BEGIN INPUT DATA

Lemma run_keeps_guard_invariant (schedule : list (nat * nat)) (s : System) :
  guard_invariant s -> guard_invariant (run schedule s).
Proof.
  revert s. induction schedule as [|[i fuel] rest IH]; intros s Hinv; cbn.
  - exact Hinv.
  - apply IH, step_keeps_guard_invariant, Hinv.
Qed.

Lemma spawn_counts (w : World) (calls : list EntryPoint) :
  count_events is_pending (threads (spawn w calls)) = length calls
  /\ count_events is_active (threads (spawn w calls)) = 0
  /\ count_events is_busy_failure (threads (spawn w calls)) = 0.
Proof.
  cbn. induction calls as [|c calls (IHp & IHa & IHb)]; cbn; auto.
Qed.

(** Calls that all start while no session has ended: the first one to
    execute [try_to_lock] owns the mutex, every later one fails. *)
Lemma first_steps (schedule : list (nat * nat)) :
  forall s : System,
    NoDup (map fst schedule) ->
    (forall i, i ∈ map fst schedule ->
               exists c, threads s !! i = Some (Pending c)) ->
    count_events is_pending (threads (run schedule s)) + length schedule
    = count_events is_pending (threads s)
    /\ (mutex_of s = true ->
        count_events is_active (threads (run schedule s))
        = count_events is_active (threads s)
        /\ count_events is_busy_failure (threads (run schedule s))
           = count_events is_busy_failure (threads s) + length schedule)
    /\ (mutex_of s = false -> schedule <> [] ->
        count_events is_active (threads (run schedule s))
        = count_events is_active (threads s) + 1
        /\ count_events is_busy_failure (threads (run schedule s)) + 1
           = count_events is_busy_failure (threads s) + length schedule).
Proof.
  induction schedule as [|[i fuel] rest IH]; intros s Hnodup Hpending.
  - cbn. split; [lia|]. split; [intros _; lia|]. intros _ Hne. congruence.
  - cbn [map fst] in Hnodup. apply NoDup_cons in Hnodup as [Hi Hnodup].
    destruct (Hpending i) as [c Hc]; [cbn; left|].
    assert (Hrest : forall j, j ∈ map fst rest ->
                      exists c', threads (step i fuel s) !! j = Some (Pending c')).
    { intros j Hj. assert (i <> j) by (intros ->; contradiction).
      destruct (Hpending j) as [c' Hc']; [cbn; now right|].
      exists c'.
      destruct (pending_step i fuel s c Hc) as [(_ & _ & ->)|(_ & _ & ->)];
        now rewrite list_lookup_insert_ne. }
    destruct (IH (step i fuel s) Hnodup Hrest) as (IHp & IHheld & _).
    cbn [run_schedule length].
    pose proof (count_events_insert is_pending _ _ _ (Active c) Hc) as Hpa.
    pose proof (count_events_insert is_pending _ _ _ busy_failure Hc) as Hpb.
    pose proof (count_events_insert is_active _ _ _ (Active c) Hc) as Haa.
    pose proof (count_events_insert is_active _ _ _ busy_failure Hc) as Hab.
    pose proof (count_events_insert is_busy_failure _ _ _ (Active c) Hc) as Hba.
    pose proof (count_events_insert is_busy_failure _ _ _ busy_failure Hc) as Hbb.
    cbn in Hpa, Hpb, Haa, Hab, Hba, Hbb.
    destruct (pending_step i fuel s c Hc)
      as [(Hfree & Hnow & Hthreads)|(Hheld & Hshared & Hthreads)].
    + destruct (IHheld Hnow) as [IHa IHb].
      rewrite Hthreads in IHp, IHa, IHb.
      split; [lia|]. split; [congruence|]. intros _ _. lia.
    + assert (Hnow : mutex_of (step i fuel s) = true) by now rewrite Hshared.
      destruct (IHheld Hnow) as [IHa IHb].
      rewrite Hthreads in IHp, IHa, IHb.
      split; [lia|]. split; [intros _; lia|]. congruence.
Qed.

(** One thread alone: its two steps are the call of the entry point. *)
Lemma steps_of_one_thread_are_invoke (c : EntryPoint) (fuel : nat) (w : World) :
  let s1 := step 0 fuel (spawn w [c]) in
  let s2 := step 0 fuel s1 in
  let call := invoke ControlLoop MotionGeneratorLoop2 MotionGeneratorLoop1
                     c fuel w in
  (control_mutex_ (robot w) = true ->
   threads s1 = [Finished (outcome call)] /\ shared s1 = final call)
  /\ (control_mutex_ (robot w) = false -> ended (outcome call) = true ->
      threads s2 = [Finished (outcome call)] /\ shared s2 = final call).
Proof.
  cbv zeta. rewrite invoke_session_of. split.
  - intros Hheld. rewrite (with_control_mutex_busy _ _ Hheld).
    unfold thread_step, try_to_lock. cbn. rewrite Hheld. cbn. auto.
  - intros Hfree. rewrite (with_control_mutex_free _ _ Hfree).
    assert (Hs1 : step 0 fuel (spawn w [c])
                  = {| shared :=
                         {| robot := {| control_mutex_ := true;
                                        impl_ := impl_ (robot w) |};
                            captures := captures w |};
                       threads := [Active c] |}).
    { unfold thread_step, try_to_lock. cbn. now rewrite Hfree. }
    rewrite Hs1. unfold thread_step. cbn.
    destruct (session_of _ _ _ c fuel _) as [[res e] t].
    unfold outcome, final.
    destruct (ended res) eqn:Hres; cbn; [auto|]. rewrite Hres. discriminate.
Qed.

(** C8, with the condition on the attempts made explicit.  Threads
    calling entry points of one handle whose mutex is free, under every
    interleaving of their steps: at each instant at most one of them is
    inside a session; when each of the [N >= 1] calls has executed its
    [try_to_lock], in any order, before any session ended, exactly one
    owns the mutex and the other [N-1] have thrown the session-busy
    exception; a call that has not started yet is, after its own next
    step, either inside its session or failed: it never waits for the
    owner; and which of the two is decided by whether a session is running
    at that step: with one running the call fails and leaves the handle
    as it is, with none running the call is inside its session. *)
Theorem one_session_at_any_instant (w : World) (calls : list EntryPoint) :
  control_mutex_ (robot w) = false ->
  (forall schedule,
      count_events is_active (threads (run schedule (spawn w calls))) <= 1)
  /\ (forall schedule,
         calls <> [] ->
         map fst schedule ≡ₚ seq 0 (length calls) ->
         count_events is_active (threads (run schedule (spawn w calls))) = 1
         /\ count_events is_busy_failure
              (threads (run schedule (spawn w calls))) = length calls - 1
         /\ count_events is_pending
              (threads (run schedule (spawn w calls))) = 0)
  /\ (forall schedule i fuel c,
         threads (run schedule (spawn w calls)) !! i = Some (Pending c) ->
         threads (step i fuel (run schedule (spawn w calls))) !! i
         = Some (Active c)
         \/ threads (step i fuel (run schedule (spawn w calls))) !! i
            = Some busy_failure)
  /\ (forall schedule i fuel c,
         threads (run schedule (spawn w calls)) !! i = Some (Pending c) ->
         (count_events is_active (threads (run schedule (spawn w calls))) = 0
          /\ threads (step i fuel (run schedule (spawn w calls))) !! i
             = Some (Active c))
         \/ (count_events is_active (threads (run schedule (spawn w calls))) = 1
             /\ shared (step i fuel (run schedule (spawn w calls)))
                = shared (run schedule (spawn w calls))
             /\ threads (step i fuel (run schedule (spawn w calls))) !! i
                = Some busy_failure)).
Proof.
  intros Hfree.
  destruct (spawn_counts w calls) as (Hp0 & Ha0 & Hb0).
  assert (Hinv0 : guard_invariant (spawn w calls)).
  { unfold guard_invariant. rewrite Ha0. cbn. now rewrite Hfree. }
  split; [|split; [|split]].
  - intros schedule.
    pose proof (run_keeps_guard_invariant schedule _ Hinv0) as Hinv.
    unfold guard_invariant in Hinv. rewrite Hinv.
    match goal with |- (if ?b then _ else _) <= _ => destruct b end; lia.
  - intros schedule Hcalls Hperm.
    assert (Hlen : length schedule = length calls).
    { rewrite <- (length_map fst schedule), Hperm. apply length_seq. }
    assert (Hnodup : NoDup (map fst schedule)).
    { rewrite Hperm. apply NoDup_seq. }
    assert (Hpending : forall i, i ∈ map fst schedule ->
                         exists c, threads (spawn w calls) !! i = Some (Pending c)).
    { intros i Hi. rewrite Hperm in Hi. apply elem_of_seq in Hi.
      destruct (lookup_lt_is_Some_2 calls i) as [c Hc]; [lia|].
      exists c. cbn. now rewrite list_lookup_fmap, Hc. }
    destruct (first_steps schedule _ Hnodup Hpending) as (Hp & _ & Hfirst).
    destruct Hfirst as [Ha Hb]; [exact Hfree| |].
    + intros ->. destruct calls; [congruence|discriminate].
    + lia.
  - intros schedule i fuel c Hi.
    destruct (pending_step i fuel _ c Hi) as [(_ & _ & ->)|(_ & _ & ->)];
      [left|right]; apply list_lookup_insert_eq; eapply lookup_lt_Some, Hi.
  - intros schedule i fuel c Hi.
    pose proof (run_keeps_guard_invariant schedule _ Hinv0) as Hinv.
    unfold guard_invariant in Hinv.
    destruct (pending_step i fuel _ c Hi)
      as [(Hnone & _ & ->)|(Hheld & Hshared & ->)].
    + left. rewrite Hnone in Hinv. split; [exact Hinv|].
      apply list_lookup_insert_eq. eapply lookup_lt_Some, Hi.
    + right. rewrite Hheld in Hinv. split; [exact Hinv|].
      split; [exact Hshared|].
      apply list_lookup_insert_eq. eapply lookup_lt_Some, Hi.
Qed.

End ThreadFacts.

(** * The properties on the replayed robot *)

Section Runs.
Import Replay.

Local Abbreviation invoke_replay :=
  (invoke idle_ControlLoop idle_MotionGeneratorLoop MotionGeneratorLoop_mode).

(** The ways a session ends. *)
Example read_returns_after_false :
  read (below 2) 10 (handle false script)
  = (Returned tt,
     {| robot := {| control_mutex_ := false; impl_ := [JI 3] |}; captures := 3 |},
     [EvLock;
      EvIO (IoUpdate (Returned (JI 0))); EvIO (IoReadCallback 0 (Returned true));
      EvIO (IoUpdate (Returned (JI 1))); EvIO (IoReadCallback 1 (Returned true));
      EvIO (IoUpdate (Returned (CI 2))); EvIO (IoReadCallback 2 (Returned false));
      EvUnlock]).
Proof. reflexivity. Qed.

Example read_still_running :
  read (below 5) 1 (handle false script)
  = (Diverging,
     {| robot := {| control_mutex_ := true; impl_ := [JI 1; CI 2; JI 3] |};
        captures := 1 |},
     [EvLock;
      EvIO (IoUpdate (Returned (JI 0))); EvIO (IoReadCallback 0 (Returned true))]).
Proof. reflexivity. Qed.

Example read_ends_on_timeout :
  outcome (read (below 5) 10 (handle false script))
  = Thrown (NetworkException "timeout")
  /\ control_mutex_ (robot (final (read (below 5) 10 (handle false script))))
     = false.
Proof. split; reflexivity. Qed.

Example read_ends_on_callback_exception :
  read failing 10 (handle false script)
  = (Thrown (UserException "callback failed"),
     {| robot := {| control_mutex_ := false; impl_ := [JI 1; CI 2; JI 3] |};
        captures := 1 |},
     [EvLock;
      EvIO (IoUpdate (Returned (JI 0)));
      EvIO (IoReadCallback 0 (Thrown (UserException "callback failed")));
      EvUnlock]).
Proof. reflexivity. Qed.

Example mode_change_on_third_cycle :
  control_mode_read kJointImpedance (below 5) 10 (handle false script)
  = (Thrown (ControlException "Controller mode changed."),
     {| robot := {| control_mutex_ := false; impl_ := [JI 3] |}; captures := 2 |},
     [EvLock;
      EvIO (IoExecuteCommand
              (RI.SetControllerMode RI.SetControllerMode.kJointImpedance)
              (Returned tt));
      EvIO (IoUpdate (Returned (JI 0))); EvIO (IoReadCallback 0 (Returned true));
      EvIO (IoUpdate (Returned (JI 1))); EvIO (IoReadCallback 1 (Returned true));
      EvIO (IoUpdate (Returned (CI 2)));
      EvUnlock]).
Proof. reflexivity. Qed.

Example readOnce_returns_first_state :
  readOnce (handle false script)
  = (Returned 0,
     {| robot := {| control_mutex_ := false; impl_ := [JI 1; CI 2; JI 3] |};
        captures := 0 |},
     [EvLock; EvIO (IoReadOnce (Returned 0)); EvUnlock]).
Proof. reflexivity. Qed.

END INPUT DATA
BEGIN INPUT DATA

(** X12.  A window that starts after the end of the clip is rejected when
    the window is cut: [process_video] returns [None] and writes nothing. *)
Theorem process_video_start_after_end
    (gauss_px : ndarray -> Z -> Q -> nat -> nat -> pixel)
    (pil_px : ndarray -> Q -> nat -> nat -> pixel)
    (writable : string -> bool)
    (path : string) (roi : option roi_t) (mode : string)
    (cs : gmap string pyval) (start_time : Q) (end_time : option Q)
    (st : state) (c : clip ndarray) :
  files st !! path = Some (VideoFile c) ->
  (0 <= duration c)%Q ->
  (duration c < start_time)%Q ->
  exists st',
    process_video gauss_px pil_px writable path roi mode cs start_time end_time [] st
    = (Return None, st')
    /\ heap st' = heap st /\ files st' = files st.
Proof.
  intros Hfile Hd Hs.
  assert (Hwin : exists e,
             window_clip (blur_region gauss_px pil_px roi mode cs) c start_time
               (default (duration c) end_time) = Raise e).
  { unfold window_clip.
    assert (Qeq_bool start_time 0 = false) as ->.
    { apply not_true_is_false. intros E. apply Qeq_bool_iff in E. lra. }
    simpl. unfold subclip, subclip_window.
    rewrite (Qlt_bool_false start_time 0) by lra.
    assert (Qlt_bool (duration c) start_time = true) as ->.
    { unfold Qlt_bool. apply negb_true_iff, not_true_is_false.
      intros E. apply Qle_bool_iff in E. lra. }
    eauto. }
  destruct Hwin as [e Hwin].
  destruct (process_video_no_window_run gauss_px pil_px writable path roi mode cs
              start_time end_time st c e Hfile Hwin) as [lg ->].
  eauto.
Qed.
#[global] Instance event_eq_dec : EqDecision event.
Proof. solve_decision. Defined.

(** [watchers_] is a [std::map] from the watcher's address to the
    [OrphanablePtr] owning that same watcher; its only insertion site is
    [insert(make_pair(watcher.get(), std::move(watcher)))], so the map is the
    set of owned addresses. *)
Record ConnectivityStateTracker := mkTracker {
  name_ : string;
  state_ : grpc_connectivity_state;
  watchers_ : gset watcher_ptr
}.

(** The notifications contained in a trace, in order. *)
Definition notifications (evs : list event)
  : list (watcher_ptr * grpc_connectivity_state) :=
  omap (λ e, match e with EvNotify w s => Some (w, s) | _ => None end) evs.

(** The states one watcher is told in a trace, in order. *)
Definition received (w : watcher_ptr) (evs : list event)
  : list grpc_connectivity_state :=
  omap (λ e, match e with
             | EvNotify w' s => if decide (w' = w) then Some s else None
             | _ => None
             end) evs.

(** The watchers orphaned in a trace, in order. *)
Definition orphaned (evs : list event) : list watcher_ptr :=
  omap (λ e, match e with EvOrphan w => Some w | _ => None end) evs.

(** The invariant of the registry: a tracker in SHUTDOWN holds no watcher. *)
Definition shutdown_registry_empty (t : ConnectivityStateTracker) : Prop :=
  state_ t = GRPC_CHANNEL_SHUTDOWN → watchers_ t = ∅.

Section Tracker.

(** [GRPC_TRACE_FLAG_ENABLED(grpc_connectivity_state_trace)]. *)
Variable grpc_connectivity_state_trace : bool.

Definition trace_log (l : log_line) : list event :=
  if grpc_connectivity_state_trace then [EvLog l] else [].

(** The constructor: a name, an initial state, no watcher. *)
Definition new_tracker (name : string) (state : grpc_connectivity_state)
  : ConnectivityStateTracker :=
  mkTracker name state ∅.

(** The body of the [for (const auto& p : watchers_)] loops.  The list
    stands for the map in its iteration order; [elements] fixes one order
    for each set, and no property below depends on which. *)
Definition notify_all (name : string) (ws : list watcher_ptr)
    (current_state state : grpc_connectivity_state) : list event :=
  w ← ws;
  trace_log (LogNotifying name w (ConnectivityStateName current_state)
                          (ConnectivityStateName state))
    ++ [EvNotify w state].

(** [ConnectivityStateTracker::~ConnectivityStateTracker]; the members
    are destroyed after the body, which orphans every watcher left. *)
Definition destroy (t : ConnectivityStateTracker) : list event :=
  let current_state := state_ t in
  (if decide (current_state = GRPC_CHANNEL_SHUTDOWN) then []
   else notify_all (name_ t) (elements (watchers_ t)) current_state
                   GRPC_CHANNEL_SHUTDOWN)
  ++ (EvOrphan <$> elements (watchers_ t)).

END INPUT DATA

## DIRECTIONS
Using the records above, count the lines that hold the string "ndarray", and give back only the result.

## YOUR SOLUTION
3